Experimental studies on the reservoir dynamics of water-based and gas-based fracturing fluids in tight rocks

Low permeability formations, including shale and tight reservoirs, have contributed over 50% of U.S. annual oil production. Many of these formations are oil productive formations, they include Bakken, Eagle Ford, Marcellus, Permian, and Utica. In order to obtain economic production, large amounts of fracturing fluids are consumed during the hydraulic fracturing treatments, but only a small fraction of the fluid is returned to the surface as flowback. Water-based fracturing fluids may invade the rock matrix in a tight or unconventional reservoir and result in a water block that hinders oil production. To remedy this possibility, gas- and foam-based fluids have been developed. For an oil productive formation, the invasion of gas can also result in oil permeability reduction, i.e. a gas block, but the mechanism and clean up are likely to be different than a water block. As the two fluids exhibit different wetting nature, it is not clear how they compare to each other in a multi-phase flow perspective, such as their impact on the productivity in the short and long term.

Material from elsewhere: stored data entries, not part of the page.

(** * COALESCE cache-replacement simulator: a shallow embedding

    The development follows [src/simulations/coalesce_sim.cpp]: the
    perceptron brain, the three replacement policies (LRU, SRRIP, COALESCE)
    behind the [ReplacementPolicy] interface, and the set-associative
    [Simulator] that drives them.

    Conventions.
    - A C++ [int] or [uint64_t] is a [Z]; where the source relies on a
      width (the hash) the wrap-around is written out.  Ranks, re-reference
      values, weights and votes are kept small by the invariants proved
      below, so their [int] arithmetic is plain [Z] arithmetic.  The three
      statistics counters grow by at most one per access and their [++] is
      [+ 1]: model and source agree on every run of at most [INT_MAX]
      accesses, and the statements that sum, bound or order the counters
      after a trace of any length carry that bound.  The [int] sum of
      [print_stats] is written with its wrap-around.
    - A [std::vector] is a [list]; [v[i]] is [at_ v i] and [v[i] = x] is
      [set_at v i x].  Both are checked in the model: indexing outside the
      vector yields [OutOfBounds], because C++ gives such an access no
      meaning at all (the source itself checks nothing).
    - [while(true)] needs fuel; a function that runs out of it yields
      [OutOfFuel]. *)

From Stdlib Require Import ZArith Lia Bool String Floats Uint63.
From stdpp Require Import base tactics option list numbers.

Local Open Scope Z_scope.

(** ** Outcomes of running a piece of the program *)

Inductive outcome (A : Type) : Type :=
| Ret (a : A)      (* ran to its end and produced [a] *)
| OutOfFuel        (* still inside a [while(true)] when the fuel ran out *)
| OutOfBounds      (* read or wrote a vector outside its bounds *)
| Rejected.        (* an explicit refusal; only the guarded simulator of
                      the specification produces it, the source never does *)

Arguments Ret {A} a.
Arguments OutOfFuel {A}.
Arguments OutOfBounds {A}.
Arguments Rejected {A}.

#[global] Instance outcome_ret : MRet outcome := λ A a, Ret a.

#[global] Instance outcome_bind : MBind outcome := λ A B k m,
  match m with
  | Ret a => k a
  | OutOfFuel => OutOfFuel
  | OutOfBounds => OutOfBounds
  | Rejected => Rejected
  end.

(** ** Vectors *)

Definition at_ {A} (v : list A) (i : Z) : outcome A :=
  if 0 <=? i then
    match v !! Z.to_nat i with
    | Some a => Ret a
    | None => OutOfBounds
    end
  else OutOfBounds.

Definition set_at {A} (v : list A) (i : Z) (a : A) : outcome (list A) :=
  if (0 <=? i) && (i <? Z.of_nat (length v))
  then Ret (<[Z.to_nat i := a]> v)
  else OutOfBounds.

(** [m[i][j]] and [m[i][j] = a] on a vector of vectors. *)
Definition at2 {A} (m : list (list A)) (i j : Z) : outcome A :=
  row ← at_ m i; at_ row j.

Definition set_at2 {A} (m : list (list A)) (i j : Z) (a : A)
  : outcome (list (list A)) :=
  row ← at_ m i; row' ← set_at row j a; set_at m i row'.

(** ** Configuration constants *)

Definition NUM_SETS : Z := 64.
Definition WAYS : Z := 8.
Definition PERCEPTRON_TABLE_SIZE : Z := 4096.
Definition SAMPLER_SIZE : Z := 8.
Definition SAMPLING_RATE : Z := 32.

Arguments NUM_SETS : simpl never.
Arguments WAYS : simpl never.
Arguments PERCEPTRON_TABLE_SIZE : simpl never.
Arguments SAMPLER_SIZE : simpl never.
Arguments SAMPLING_RATE : simpl never.

(** ** Data model *)

Inductive MESI_State := INVALID | SHARED | EXCLUSIVE | MODIFIED.

Definition MESI_value (s : MESI_State) : Z :=
  match s with INVALID => 0 | SHARED => 1 | EXCLUSIVE => 2 | MODIFIED => 3 end.

Definition is_MODIFIED (s : MESI_State) : bool :=
  match s with MODIFIED => true | _ => false end.

Record CacheLine := mkCacheLine {
  valid : bool;
  tag : Z;
  pc : Z;
  sharers : Z;
  state : MESI_State;
  lru_stack : Z;
  rrpv : Z
}.

(** A default-constructed [CacheLine]. *)
Definition CacheLine_default : CacheLine :=
  mkCacheLine false 0 0 0 INVALID 0 3.

Record SamplerEntry := mkSamplerEntry {
  se_valid : bool;
  se_partial_tag : Z;
  se_pc : Z;
  se_sharers : Z;
  se_state : MESI_State;
  se_last_prediction : Z
}.

Definition SamplerEntry_default : SamplerEntry :=
  mkSamplerEntry false 0 0 0 INVALID 0.

(** ** Fixed-width conversions used by the hash *)

Definition to_u64 (x : Z) : Z := x mod 2 ^ 64.

(** Two's-complement value of the low 32 bits, the result type of [<<] on
    an [int]. *)
Definition wrap_i32 (x : Z) : Z := (x + 2 ^ 31) mod 2 ^ 32 - 2 ^ 31.

(** The largest [int], and [a + b] on two [int]s. *)
Definition INT_MAX : Z := 2 ^ 31 - 1.

Definition int_add (a b : Z) : Z := wrap_i32 (a + b).

(** ** PerceptronBrain *)

Record PerceptronBrain := mkBrain { weights : list Z }.

Definition PerceptronBrain_init : PerceptronBrain :=
  mkBrain (replicate (Z.to_nat PERCEPTRON_TABLE_SIZE) 0).

Definition get_hash (pc : Z) (sharers : Z) (state : MESI_State) : Z :=
  let h := to_u64 pc in
  let h := Z.lxor h (to_u64 (wrap_i32 (Z.shiftl sharers 4))) in
  let h := Z.lxor h (to_u64 (wrap_i32 (Z.shiftl (MESI_value state) 8))) in
  (Z.lxor h 0x9e3779b9) mod PERCEPTRON_TABLE_SIZE.

Definition predict (b : PerceptronBrain) (pc sharers : Z) (state : MESI_State)
  : outcome Z :=
  at_ (weights b) (get_hash pc sharers state).

Definition train (b : PerceptronBrain) (pc sharers : Z) (state : MESI_State)
    (positive : bool) : outcome PerceptronBrain :=
  let idx := get_hash pc sharers state in
  w ← at_ (weights b) idx;
  if positive then
    if w <? 127 then
      ws ← set_at (weights b) idx (w + 1); Ret (mkBrain ws)
    else Ret b
  else
    if w >? -128 then
      ws ← set_at (weights b) idx (w - 1); Ret (mkBrain ws)
    else Ret b.

(** A training call as data, and a whole sequence of them. *)
Record train_call := mkTrain {
  tc_pc : Z; tc_sharers : Z; tc_state : MESI_State; tc_positive : bool
}.

Fixpoint train_all (b : PerceptronBrain) (calls : list train_call)
  : outcome PerceptronBrain :=
  match calls with
  | [] => Ret b
  | c :: calls' =>
      b' ← train b (tc_pc c) (tc_sharers c) (tc_state c) (tc_positive c);
      train_all b' calls'
  end.

(** The weight-table invariant: the table keeps its size and every weight
    fits a signed byte. *)
Definition brain_ok (b : PerceptronBrain) : Prop :=
  length (weights b) = Z.to_nat PERCEPTRON_TABLE_SIZE ∧
  Forall (λ w, -128 ≤ w ≤ 127) (weights b).
(** ** extract_posts_for_count *)

(** The record of the counting pass. *)
Definition count_post (title : string) : post :=
  {| Post.title := title; Post.url := ""; Post.follow_text := None;
     Post.follow_count := None; Post.views := None; Post.likes := None;
     Post.content := "" |}.

(** One iteration of the [for i in range(1, 100)] loop of
    [extract_posts_for_count]; the store is the list [posts]. *)
Definition count_slot (pg : page) (i : nat) : exn (list post) flow :=
  link1 <- call (query_selector pg (selector1 i)) ;;
  link2 <- call (query_selector pg (selector2 i)) ;;
  match choose_link link1 link2 with
  | Some link =>
      try_except
        (text <- call (inner_text link) ;;
         let title := strip text in
         if valid_title title
         then modify (fun posts => posts ++ [count_post title])%list ;; ret Next
         else ret Next)
        (ret Next)
  | None => ret Next
  end.

Definition extract_posts_for_count_try (pg : page)
  : exn (list post) (list post) :=
  for_each slot_range (count_slot pg) ;;
  get.

(** [extract_posts_for_count], with its function-level handler. *)
Definition extract_posts_for_count_m (pg : page)
  : exn (list post) (list post) :=
  try_except (extract_posts_for_count_try pg) (ret []).

(** The call [self.extract_posts_for_count()]: [posts = []] and the body. *)
Definition extract_posts_for_count (pg : page) : result (list post) :=
  snd (extract_posts_for_count_m pg []).

(** ** extract_posts *)

(** The local variables of [extract_posts] that are assigned more than
    once. *)
Record frame : Type := {
  posts : list post;
  follow_text : string;
  follow_count : string;
  views : string;
  likes : string
}.

Definition set_posts (v : list post) (s : frame) : frame :=
  {| posts := v; follow_text := follow_text s;
     follow_count := follow_count s; views := views s; likes := likes s |}.
Definition set_follow_text (v : string) (s : frame) : frame :=
  {| posts := posts s; follow_text := v;
     follow_count := follow_count s; views := views s; likes := likes s |}.
Definition set_follow_count (v : string) (s : frame) : frame :=
  {| posts := posts s; follow_text := follow_text s;
     follow_count := v; views := views s; likes := likes s |}.
Definition set_views (v : string) (s : frame) : frame :=
  {| posts := posts s; follow_text := follow_text s;
     follow_count := follow_count s; views := v; likes := likes s |}.
Definition set_likes (v : string) (s : frame) : frame :=
  {| posts := posts s; follow_text := follow_text s;
     follow_count := follow_count s; views := views s; likes := v |}.

(** [if not x: x = "0"] for each of the two variables, as written in the
    handlers and at the end of the follow block. *)
Definition default_views : exn frame unit :=
  s <- get ;;
  if truthy (views s) then ret tt else modify (set_views "0").
Definition default_likes : exn frame unit :=
  s <- get ;;
  if truthy (likes s) then ret tt else modify (set_likes "0").
Definition default_follow_text : exn frame unit :=
  s <- get ;;
  if truthy (follow_text s) then ret tt else modify (set_follow_text "0").
Definition default_follow_count : exn frame unit :=
  s <- get ;;
  if truthy (follow_count s) then ret tt else modify (set_follow_count "0").

(** The block under [if link2:]: click the "more" control, then read the
    view and like counts. *)
Definition read_views_likes (pg : page) (i : nat) : exn frame unit :=
  try_except
    (more_button <- call (query_selector pg (more_selector i)) ;;
     match more_button with
     | Some button =>
         call (click button) ;;
         views_element <- call (query_selector pg (views_selector i)) ;;
         match views_element with
         | Some e =>
             text <- call (inner_text e) ;; modify (set_views (strip text))
         | None => modify (set_views "0")
         end ;;
         likes_element <- call (query_selector pg (likes_selector i)) ;;
         match likes_element with
         | Some e =>
             text <- call (inner_text e) ;; modify (set_likes (strip text))
         | None => modify (set_likes "0")
         end
     | None => ret tt
     end)
    (default_views ;; default_likes).

(** The block under [if link1:]: read the follow label and count at the
    first pair of locations, then at the second pair for what is still
    empty. *)
Definition read_follow (pg : page) (i : nat) : exn frame unit :=
  try_except
    (follow_element <- call (query_selector pg (follow_selector i)) ;;
     match follow_element with
     | Some e =>
         text <- call (inner_text e) ;; modify (set_follow_text (strip text))
     | None => ret tt
     end ;;
     follow_count_element <-
       call (query_selector pg (follow_count_selector i)) ;;
     match follow_count_element with
     | Some e =>
         text <- call (inner_text e) ;; modify (set_follow_count (strip text))
     | None => ret tt
     end ;;
     s <- get ;;
     (if truthy (follow_text s) then ret tt
      else
        follow_element2 <- call (query_selector pg (follow_selector2 i)) ;;
        match follow_element2 with
        | Some e =>
            text <- call (inner_text e) ;;
            modify (set_follow_text (strip text))
        | None => ret tt
        end) ;;
     s <- get ;;
     (if truthy (follow_count s) then ret tt
      else
        follow_count_element2 <-
          call (query_selector pg (follow_count_selector2 i)) ;;
        match follow_count_element2 with
        | Some e =>
            text <- call (inner_text e) ;;
            modify (set_follow_count (strip text))
        | None => ret tt
        end) ;;
     default_follow_text ;;
     default_follow_count)
    (default_follow_text ;; default_follow_count).
Lemma filter_comments_warns (comments : list Comment) (filters : list string)
      (c : Comment) (w : warning) :
  In c comments -> In w (snd (filter_loop c filters)) ->
  In w (snd (filter_comments comments filters)).
Proof.
  induction comments as [|c' rest IH]; intros Hc Hw; [contradiction|].
  cbn [filter_comments].
  destruct (filter_loop c' filters) as [b ws] eqn:E.
  destruct (filter_comments rest filters) as [fc wr].
  cbn [snd] in *. apply in_or_app.
  destruct Hc as [->|Hc].
  - left. now rewrite E in Hw.
  - right. now apply IH.
Qed.

(** The warnings of a run are those of each comment, one comment after
    the other. *)
Lemma filter_comments_warnings (comments : list Comment) (filters : list string) :
  snd (filter_comments comments filters)
  = flat_map (fun c => snd (filter_loop c filters)) comments.
Proof.
  induction comments as [|c rest IH]; [reflexivity|].
  cbn [filter_comments flat_map]. rewrite <- IH.
  destruct (filter_loop c filters) as [b w].
  now destruct (filter_comments rest filters) as [fc ws].
Qed.

(** A token without the separator raises [ValueError]. *)
Lemma try_filter_no_separator (c : Comment) (token : string) :
  partition ":" token = None -> try_filter c token = inl ValueError.
Proof. intros H. unfold try_filter, split1. now rewrite H. Qed.

Lemma accepts_all_In (c : Comment) (filters : list string) (token : string) :
  forallb (FilterSpec.accepts c) filters = true -> In token filters ->
  FilterSpec.accepts c token = true.
Proof. intros H Hin. rewrite forallb_forall in H. now apply H. Qed.

Lemma kept_iff (comments : list Comment) (filters : list string) (c : Comment) :
  In c (fst (filter_comments comments filters))
  <-> In c comments /\ forallb (FilterSpec.accepts c) filters = true.
Proof. rewrite filter_comments_filter. apply filter_In. Qed.

End FilterFacts.

(** C1, as amended.  The filtered comments are exactly the comments that
    pass every parseable token, in their order; a token that is not
    parseable (no separator, or a field that is not author, text or date)
    never makes the code exclude a comment; the warnings of a run are the
    warnings of each comment, one comment after the other; and among the
    warnings of a comment there is a [ValueError] warning for every token
    without the separator that the tokens before it do not exclude the
    comment from reaching. *)
Theorem C1_filter_is_conjunction :
  forall (comments : list Jira.Comment) (filters : list string),
    fst (Comments.filter_comments comments filters)
    = filter (fun c => forallb (FilterSpec.accepts c) filters) comments
    /\ (forall c token,
          FilterSpec.parse token = None ->
          Comments.try_filter c token <> inr Comments.Break)
    /\ snd (Comments.filter_comments comments filters)
       = flat_map (fun c => snd (Comments.filter_loop c filters)) comments
    /\ (forall c pre token post,
          filters = (pre ++ token :: post)%list ->
          forallb (FilterSpec.accepts c) pre = true ->
          PyStr.partition ":" token = None ->
          In (token, Py.ValueError) (snd (Comments.filter_loop c filters))).
Proof.
  intros comments filters. split; [apply filter_comments_filter|]. split; [|split].
  - intros c token Hp Hb.
    pose proof (try_filter_accepts c token) as H.
    rewrite Hb in H. unfold FilterSpec.accepts in H. rewrite Hp in H. discriminate.
  - apply filter_comments_warnings.
  - intros c pre token post -> Hpre Hsep.
    apply filter_loop_warns; [exact Hpre|].
    now apply try_filter_no_separator.
Qed.

Lemma C1_filter_is_conjunction_witness :
  fst (Comments.filter_comments [Sample.january; Sample.february]
         ["nocolon"; "status:done"; "author:bob"])
  = [Sample.january]
  /\ Comments.try_filter Sample.january "status:done" <> inr Comments.Break
  /\ In ("nocolon", Py.ValueError)
        (snd (Comments.filter_loop Sample.february
                ["nocolon"; "status:done"; "author:bob"])).
Proof.
  destruct (C1_filter_is_conjunction [Sample.january; Sample.february]
              ["nocolon"; "status:done"; "author:bob"]) as (H1 & H2 & _ & H3).
  split; [rewrite H1; reflexivity|]. split.
  - apply H2. reflexivity.
  - apply (H3 Sample.february [] "nocolon" ["status:done"; "author:bob"]).
    + reflexivity.
    + reflexivity.
    + reflexivity.
Defined.

(** C1, as stated, fails.  A token whose field is none of the three names
    is never reported: the chain of tests falls through without raising.
    And a token without the separator is not reported for a comment that
    an earlier token already excluded, the loop having left by then. *)
Lemma C1_counterexample :
  FilterSpec.parse "status:done" = None
  /\ Comments.filter_comments [Sample.january] ["status:done"] = ([Sample.january], [])
  /\ PyStr.partition ":" "nocolon" = None
  /\ Comments.filter_comments [Sample.january] ["author:alice"; "nocolon"] = ([], []).
Proof. repeat split. Qed.

(** C4, as amended.  For a date token of a filter list, a comment that is
    kept has its calendar day within the two bounds, blanks trimmed, when
    the value (lowered, quotes stripped) splits on the separator into
    exactly two pieces, and has its day equal to the value when the value
    does not contain the separator.  The range of January 2023 keeps a
    comment of the 15th of January and drops one of the 1st of February. *)
Theorem C4_date_token :
  (forall (comments : list Jira.Comment) (filters : list string) c token f v,
      PyStr.partition ":" token = Some (f, v) ->
      PyStr.strip (PyStr.lower f) = "date" ->
      In token filters ->
      In c (fst (Comments.filter_comments comments filters)) ->
      (forall lo hi,
          PyStr.split "to" (PyStr.strip_quotes (PyStr.lower v)) = [lo; hi] ->
          String.leb (PyStr.strip lo) (FilterSpec.day c) = true
          /\ String.leb (FilterSpec.day c) (PyStr.strip hi) = true)
      /\ (PyStr.contains "to" (PyStr.strip_quotes (PyStr.lower v)) = false ->
          FilterSpec.day c = PyStr.strip_quotes (PyStr.lower v)))
  /\ (forall c, FilterSpec.day c = "2023-01-15" ->
        Comments.filter_comments [c] ["date:2023-01-01 to 2023-01-31"] = ([c], []))
  /\ (forall c, FilterSpec.day c = "2023-02-01" ->
        Comments.filter_comments [c] ["date:2023-01-01 to 2023-01-31"] = ([], [])).
Proof.
  split; [|split].
  - intros comments filters c token f v Hp Hf Hin Hkept.
    apply kept_iff in Hkept as [_ Hall].
    pose proof (accepts_all_In _ _ _ Hall Hin) as Hacc.
    unfold FilterSpec.accepts, FilterSpec.parse in Hacc.
    rewrite Hp, Hf in Hacc. cbn [String.eqb Ascii.eqb Bool.eqb] in Hacc.
    cbn [FilterSpec.passes] in Hacc.
    split.
    + intros lo hi Hs.
      rewrite (split_two_contains _ _ _ _ Hs), Hs in Hacc.
      now apply andb_true_iff in Hacc.
    + intros Hno. rewrite Hno in Hacc. now apply String.eqb_eq.
  - intros c Hd. unfold FilterSpec.day in Hd.
    cbn [Comments.filter_comments Comments.filter_loop].
    unfold Comments.try_filter. rewrite Hd. reflexivity.
  - intros c Hd. unfold FilterSpec.day in Hd.
    cbn [Comments.filter_comments Comments.filter_loop].
    unfold Comments.try_filter. rewrite Hd. reflexivity.
Qed.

In this work, we conduct experimental studies the reservoir dynamics of invaded fracturing fluids, reduction in the hydrocarbon permeability, and potential mitigation for cleaning up the fluid block. We scaled down this fluid invasion problem to a laboratory core sample. Water and N₂ are injected into a rock matrix to mimic the invasion of slickwater and gas-based fracturing fluids, respectively. We studied the evolution of the oil productivity and flowback versus time during the oil production. The respective performances for different fracturing fluids under different conditions will also be investigated in this study.